71 / 288

Ⅳ【捌里】第13.5話 (おまけ+)

*《おまけ+》* -the field of vision by ユキト ♥- 「目が覚めた?おはよう」 俺の隣で、薄く瞼が開いた。 コックピットのパネルの明かりが眩しいのだろうか。 ……それとも、余韻に浸っているのかな。 (すみれ)の左目が宙を漂っている。 唇が動いて、小さく息を吸い込んだ。 声は出ない。 声帯を毒で麻痺させて、俺が声を奪ったから…… まだ少し、頬が上気している。 毒で体がだるいのか。 ………違うな。 思い出しているんだろう。 さっきまでの淫らな痴態を 菫が揺らいでいる。 眼差しを向けたら、そっぽを向かれて見事に拒絶されてしまった。 俺はナツキに、ひどい事をしたか? 可愛がってあげただけなのに。 ……運命のΩは、つれないな。 と、微笑んだ矢先 きゅっ、と。 背中越しに手を握られて、トクンっと鼓動が跳ねた。 俺のΩは、惑わせる。 心を平気で掻き回すんだ。 それが、たまらず愛しい。 チラリ 背を向けたまま、瞳だけ振り向く。 何か伝えたいのだろうか? ナツキが眠っている間に、体を拭いてきれいにした。 パイロットスーツも着せたし。 本音を言うと、着せたくなかったんだけどな…… ナツキの裸、眺めていたい。 けれども。そうしたら、俺の理性が持たない。 目覚めた時、ナツキもご機嫌ナナメだろうから。 目も合わせてくれないのでは、さすがに傷つく。 パイロットスーツは着せて正解だ。 身の回りは整えたし…… じゃあ、なんだろう? ナツキは何を伝えたいんだろうか。 「あ、危ないよっ」 起きようとして、ふらついたナツキの体を支えた。 「自動操縦で《ローエングリン》はもうすぐマルクに着艦する。

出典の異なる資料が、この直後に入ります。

Lemma lookup_params_Forall2 (d : gmap string parameter) names ps :
  lookup_params d names = Ok ps ->
  Forall2 (fun pn p => d !! pn = Some p) names ps.
Proof.
  unfold lookup_params. revert ps.
  induction names as [|pn names IH]; intros ps; simpl.
  - intros [= <-]. constructor.
  - destruct (d !! pn) as [p|] eqn:Hp; [|done]. simpl.
    destruct (mapM _ names) as [ps'|]; [|done]. simpl.
    intros [= <-]. constructor; [done|]. by apply IH.
Qed.

(** [named_parameters] never lists a tensor twice. *)
Lemma remove_duplicate_ids memo l :
  NoDup (map (fun e => param_id e.2) (remove_duplicate memo l)) /\
  (forall e, e ∈ remove_duplicate memo l -> (param_id e.2 ∉ memo) /\ e ∈ l).
Proof.
  revert memo. induction l as [|[name v] l IH]; intros memo; simpl.
  - split; [constructor|]. intros e He. by apply elem_of_nil in He.
  - destruct (decide (param_id v ∈ memo)) as [Hin|Hout].
    + destruct (IH memo) as [Hnd Hsub]. split; [done|].
      intros e He. destruct (Hsub e He). split; [done|]. by right.
    + destruct (IH ({[param_id v]} ∪ memo)) as [Hnd Hsub]. split.
      * simpl. constructor; [|done].
        intros (e & Heq & He)%list_elem_of_fmap.
        destruct (Hsub e He) as [Hn _]. simpl in Heq. set_solver.
      * intros e [->|He]%elem_of_cons; [split; [done|by left]|].
        destruct (Hsub e He) as [Hn Hl]. split; [set_solver|by right].
Qed.

Lemma lookup_fold_insert (l : list (string * parameter)) (d : gmap string parameter) pn p :
  fold_left (fun d pnp => <[pnp.1 := pnp.2]> d) l d !! pn = Some p ->
  (pn, p) ∈ l \/ d !! pn = Some p.
Proof.
  revert d. induction l as [|[k v] l IH]; intros d; simpl; [by right|].
  intros [H|H]%IH; [left; by right|].
  destruct (decide (k = pn)) as [->|Hne].
  - rewrite lookup_insert_eq in H. injection H as ->. left. by left.
  - rewrite lookup_insert_ne in H by done. by right.
Qed.

(** The dictionary of the parameters holds each tensor under one name. *)
Lemma param_dict_injective model pn1 pn2 p :
  param_dict model !! pn1 = Some p -> param_dict model !! pn2 = Some p -> pn1 = pn2.
Proof.
  unfold param_dict. intros H1 H2.
  apply lookup_fold_insert in H1 as [H1|H1]; [|by rewrite lookup_empty in H1].
  apply lookup_fold_insert in H2 as [H2|H2]; [|by rewrite lookup_empty in H2].
  unfold named_parameters in *.
  destruct (remove_duplicate_ids ∅
    (flat_map (fun pm => own_parameters pm.1 pm.2) (named_modules "" model)))
    as [Hnd _].
  set (l := remove_duplicate _ _) in *. clearbody l.
  induction l as [|e l IH]; [by apply elem_of_nil in H1|].
  simpl in Hnd. apply NoDup_cons in Hnd as [Hout Hnd].
  apply elem_of_cons in H1 as [<-|H1], H2 as [E2|H2].
  - by injection E2.
  - exfalso. apply Hout. apply list_elem_of_fmap. by exists (pn2, p).
  - exfalso. apply Hout. subst e. apply list_elem_of_fmap. by exists (pn1, p).
  - by apply IH.
Qed.

Lemma Forall2_lookup_NoDup (d : gmap string parameter) names ps :
  (forall pn1 pn2 p, d !! pn1 = Some p -> d !! pn2 = Some p -> pn1 = pn2) ->
  Forall2 (fun pn p => d !! pn = Some p) names ps ->
  NoDup names -> NoDup ps.
Proof.
  intros Hinj H. induction H as [|pn p names ps Hp H IH]; intros Hnd; [constructor|].
  apply NoDup_cons in Hnd as [Hout Hnd]. constructor; [|by apply IH].
  intros Hin. apply Hout.
  clear IH Hnd Hout. induction H as [|pn' p' names ps Hp' H IH].
  - by apply elem_of_nil in Hin.
  - apply elem_of_cons in Hin as [->|Hin].
    + rewrite (Hinj _ _ _ Hp Hp'). by left.
    + right. by apply IH.
Qed.

Lemma Forall2_lookup_elem (d : gmap string parameter) names ps p :
  Forall2 (fun pn p => d !! pn = Some p) names ps ->
  p ∈ ps <-> exists pn, pn ∈ names /\ d !! pn = Some p.
Proof.
  intros H. induction H as [|pn p' names ps Hp H IH].
  - split; [by intros ?%elem_of_nil|]. by intros (? & ?%elem_of_nil & _).
  - rewrite elem_of_cons, IH. split.
    + intros [->|(pn' & Hin & Hl)]; [exists pn; split; [by left|done]|].
      exists pn'. split; [by right|done].
    + intros (pn' & [->|Hin]%elem_of_cons & Hl); [left; congruence|].
      right. by exists pn'.
Qed.

(** X20: The optimizer that is returned.  Whenever [configure_optimizers]
    returns, for any model (tied tensors and unknown classes included),
    what it hands to [AdamW] is two groups, the first with the given
    weight decay and the second with weight decay 0.0, the learning rate
    and the betas as given, and [fused] set exactly when the device type is
    ["cuda"] and the option exists.  No tensor occurs twice, within a group
    or across the two, and the two groups together hold exactly the
    tensors of the dictionary built from [model.named_parameters()]. *)
Theorem configure_optimizers_groups
    (model : module) (weight_decay learning_rate : spec_float)
    (betas : spec_float * spec_float) (device_type : string)
    (fused_available : bool) (opt : optimizer) :
  configure_optimizers model weight_decay learning_rate betas device_type
                       fused_available = Ok opt ->
  exists decayed not_decayed,
    opt = {| param_groups :=
               [ {| params := decayed; group_weight_decay := weight_decay |};
                 {| params := not_decayed; group_weight_decay := S754_zero false |} ];
             lr := learning_rate; betas := betas;
             fused := String.eqb device_type "cuda" && fused_available |} /\
    NoDup (decayed ++ not_decayed) /\
    (forall p, p ∈ decayed ++ not_decayed <->
               exists pn, param_dict model !! pn = Some p).
Proof.
  unfold configure_optimizers.
  destruct (separate_parameters model) as [decay no_decay].
  destruct (bool_decide_reflect (decay ∩ no_decay = ∅)) as [Hinter|]; [|done].
  destruct (bool_decide_reflect (dom (param_dict model) ∖ (decay ∪ no_decay) = ∅))
    as [Hunion|]; [|done].
  cbn [negb].
  destruct (lookup_params _ (sorted (elements decay))) as [ps1|] eqn:H1; [|done].
  destruct (lookup_params _ (sorted (elements no_decay))) as [ps2|] eqn:H2; [|done].
  cbn. intros [= <-]. exists ps1, ps2. split; [done|].
  apply lookup_params_Forall2 in H1, H2.
  pose proof (Forall2_app H1 H2) as H12.
  split.
  - apply (Forall2_lookup_NoDup _ _ _ (param_dict_injective model) H12).
    apply NoDup_app. split; [apply NoDup_sorted_elements|].
    split; [|apply NoDup_sorted_elements].
    intros x Hx%elem_of_sorted%elem_of_elements Hx'%elem_of_sorted%elem_of_elements.
    assert (Hd : x ∈ decay ∩ no_decay) by by apply elem_of_intersection.
    rewrite Hinter in Hd. by apply elem_of_empty in Hd.
  - intros p. rewrite (Forall2_lookup_elem _ _ _ p H12). split.
    + intros (pn & _ & Hp). by exists pn.
    + intros [pn Hp]. exists pn. split; [|done].
      assert (Hdom : pn ∈ dom (param_dict model)) by (apply elem_of_dom; by exists p).
      assert (Hin : pn ∈ decay ∪ no_decay).
      { destruct (decide (pn ∈ decay ∪ no_decay)) as [|Hout]; [done|].
        assert (Hd : pn ∈ dom (param_dict model) ∖ (decay ∪ no_decay))
          by by apply elem_of_difference.
        rewrite Hunion in Hd. by apply elem_of_empty in Hd. }
      apply elem_of_app. rewrite !elem_of_sorted, !elem_of_elements.
      by apply elem_of_union.
Qed.

Lemma configure_optimizers_groups_witness :
  let model :=
    Module (OtherModule "Net") []
      [("fc", Module Linear [("weight", Some {| param_id := 0 |});
                             ("bias", Some {| param_id := 1 |})] []);
       ("norm", Module LayerNorm [("weight", Some {| param_id := 2 |});
                                  ("bias", None)] [])] in
  exists opt,
    configure_optimizers model (b64_of_Z 0) (b64_of_Z 1) (b64_of_Z 0, b64_of_Z 1)
                         "cuda" true = Ok opt /\
    fused opt = true /\
    map params (param_groups opt) =
      [[{| param_id := 0 |}]; [{| param_id := 1 |}; {| param_id := 2 |}]] /\
    exists decayed not_decayed,
      opt = {| param_groups :=
                 [ {| params := decayed; group_weight_decay := b64_of_Z 0 |};
                   {| params := not_decayed; group_weight_decay := S754_zero false |} ];
               lr := b64_of_Z 1; betas := (b64_of_Z 0, b64_of_Z 1);
               fused := String.eqb "cuda" "cuda" && true |} /\
      NoDup (decayed ++ not_decayed) /\
      (forall p, p ∈ decayed ++ not_decayed <->
                 exists pn, param_dict model !! pn = Some p).
Proof.
  cbv zeta. eexists. split; [vm_compute; reflexivity|].
  split; [reflexivity|]. split; [reflexivity|].
  eapply configure_optimizers_groups. vm_compute. reflexivity.
Defined.

Lemma separate_parameters_names model :
  supported model = true -> NoDup (parameter_ids model) ->
  exists D,
    separate_parameters model = (D ∖ {["lm_head.weight"]}, list_to_set (no_decay_names model)) /\
    D = list_to_set (decay_names model).
Proof.
  intros Hs Hids.
  destruct (separate_parameters_events model) as (D & N & Hsep & HD & HN).
  exists D. rewrite Hsep.
  assert (HN' : N = list_to_set (no_decay_names model)).
  { apply set_eq. intros x. rewrite HN, elem_of_list_to_set.
    unfold no_decay_names. by rewrite elem_of_bucket_names, <- events_table. }
  assert (HD' : D = list_to_set (decay_names model)).
  { apply set_eq. intros x. rewrite HD, elem_of_list_to_set.
    unfold decay_names. by rewrite elem_of_bucket_names, <- events_table. }
  by rewrite HN'.
Qed.

(** X21: An untied head.  The removal of ['lm_head.weight'] from the decay set
    is unconditional, so in a model of supported layers with distinct
    names and no tied tensors whose parameter called ["lm_head.weight"] is
    the weight of a whitelisted layer, that parameter ends in neither set
    and [configure_optimizers] fails with [AssertionError]. *)
Theorem configure_optimizers_untied_lm_head
    (model : module) (weight_decay learning_rate : spec_float)
    (betas : spec_float * spec_float) (device_type : string) (fused_available : bool) :
  supported model = true ->
  NoDup (parameter_names model) ->
  NoDup (parameter_ids model) ->
  "lm_head.weight" ∈ decay_names model ->
  configure_optimizers model weight_decay learning_rate betas device_type
                       fused_available = Raise AssertionError.
Proof.
  intros Hs Hnames Hids Hlm.
  destruct (separate_parameters_names model Hs Hids) as (D & Hsep & _).
  unfold configure_optimizers. rewrite Hsep.
  destruct (bool_decide_reflect
              (D ∖ {["lm_head.weight"]} ∩ list_to_set (no_decay_names model) = ∅))
    as [Hinter|]; [|done].
  destruct (bool_decide_reflect
              (dom (param_dict model) ∖
                 (D ∖ {["lm_head.weight"]} ∪ list_to_set (no_decay_names model)) = ∅))
    as [Hunion|]; [|done].
  exfalso.
  apply elem_of_bucket_names in Hlm as (e & He & Hdec & Hname).
  assert (Hdom : "lm_head.weight" ∈ dom (param_dict model)).
  { rewrite dom_param_dict by done. apply elem_of_list_to_set.
    apply list_elem_of_fmap. by exists e. }
  assert (Hno : "lm_head.weight" ∉ no_decay_names model).
  { intros (e' & He' & Hdec' & Hname')%elem_of_bucket_names.
    assert (e.2 = e'.2) as Heq.
    { apply (NoDup_fst_unique (parameter_table "" model) "lm_head.weight");
        [done| |].
      - rewrite <- Hname. by destruct e.
      - rewrite <- Hname'. by destruct e'. }
    congruence. }
  set_solver.
Qed.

それまでの間、寝ていた方がいい。 いっぱい腰振って、いっぱい出したんだから」 俺に咥えられて、あれだけ激しく腰振ったんだから。ガクガクして、力が入らないだろう? ……と、(いさ)めたのだけど。 キィっと睨まれてしまう。 気分を損ねる事を言っただろうか? 無理して、体を起こさない方がいいのに。 でも……… 握った手は離さない。 向かい合った菫の玲瓏が、ささめいた。 吐息が触れて…… 唇の形が、言の葉をつくる。 ご、め、ん……… 「どうして、ナツキが謝るの?」 うつむいた瞳をのぞき込むと、ナツキはますますうつむいてしまった。 顔が赤いのは気のせいじゃない。 「どこか苦しいのか」 プルプル、横に首を振る。 ナツキ、どうしたんだろう? 「えっ」 握った手の平を引っ掛かれた。 「ナツキ?」 手の平を指がなぞる。 引っ掛かれたと思ったが、違うらしい。 「……文字?」 指で文字を書いて、伝えようとしているのか。 「ごめん、ナツキ。もう一回」 わずかに逡巡(しゅんじゅん)した指が、再び手の平をなぞった。 ナツキの記す文字を、慎重に見極める。 「……に」 「……お」 「……い」 ……………………あっ! 「ナツキっ」 ここは、コックピット内 狭い上に、海中で換気できない。 だから。 自分の吐き出したミルクの臭いを、ナツキはずっと気にしていたのだ! ご、め、ん……… 耳まで真っ赤にして、唇が小さく動いた。 「全然気にしてないっ!」 あぁ、もうっ。 「ナツキってば、なんでこんなに可愛いんだよ!!」 ぎゅっと抱きしめて、キスをした。 菫の目が潤んで、ますます赤面している俺のΩ 魔性の可愛さなんだから。 触れた体温が熱い。 ドキドキ鼓動が加速する。 「着艦するまで離さないよ」 ビクンっ、と…… 震えた肩を見ない振りする。 ……嫌じゃないクセに。 こんなにも、俺を掻き乱すお前だから。 優しくしたいのに…… 俺は、意地悪してしまうんだ。

ともだちにシェアしよう!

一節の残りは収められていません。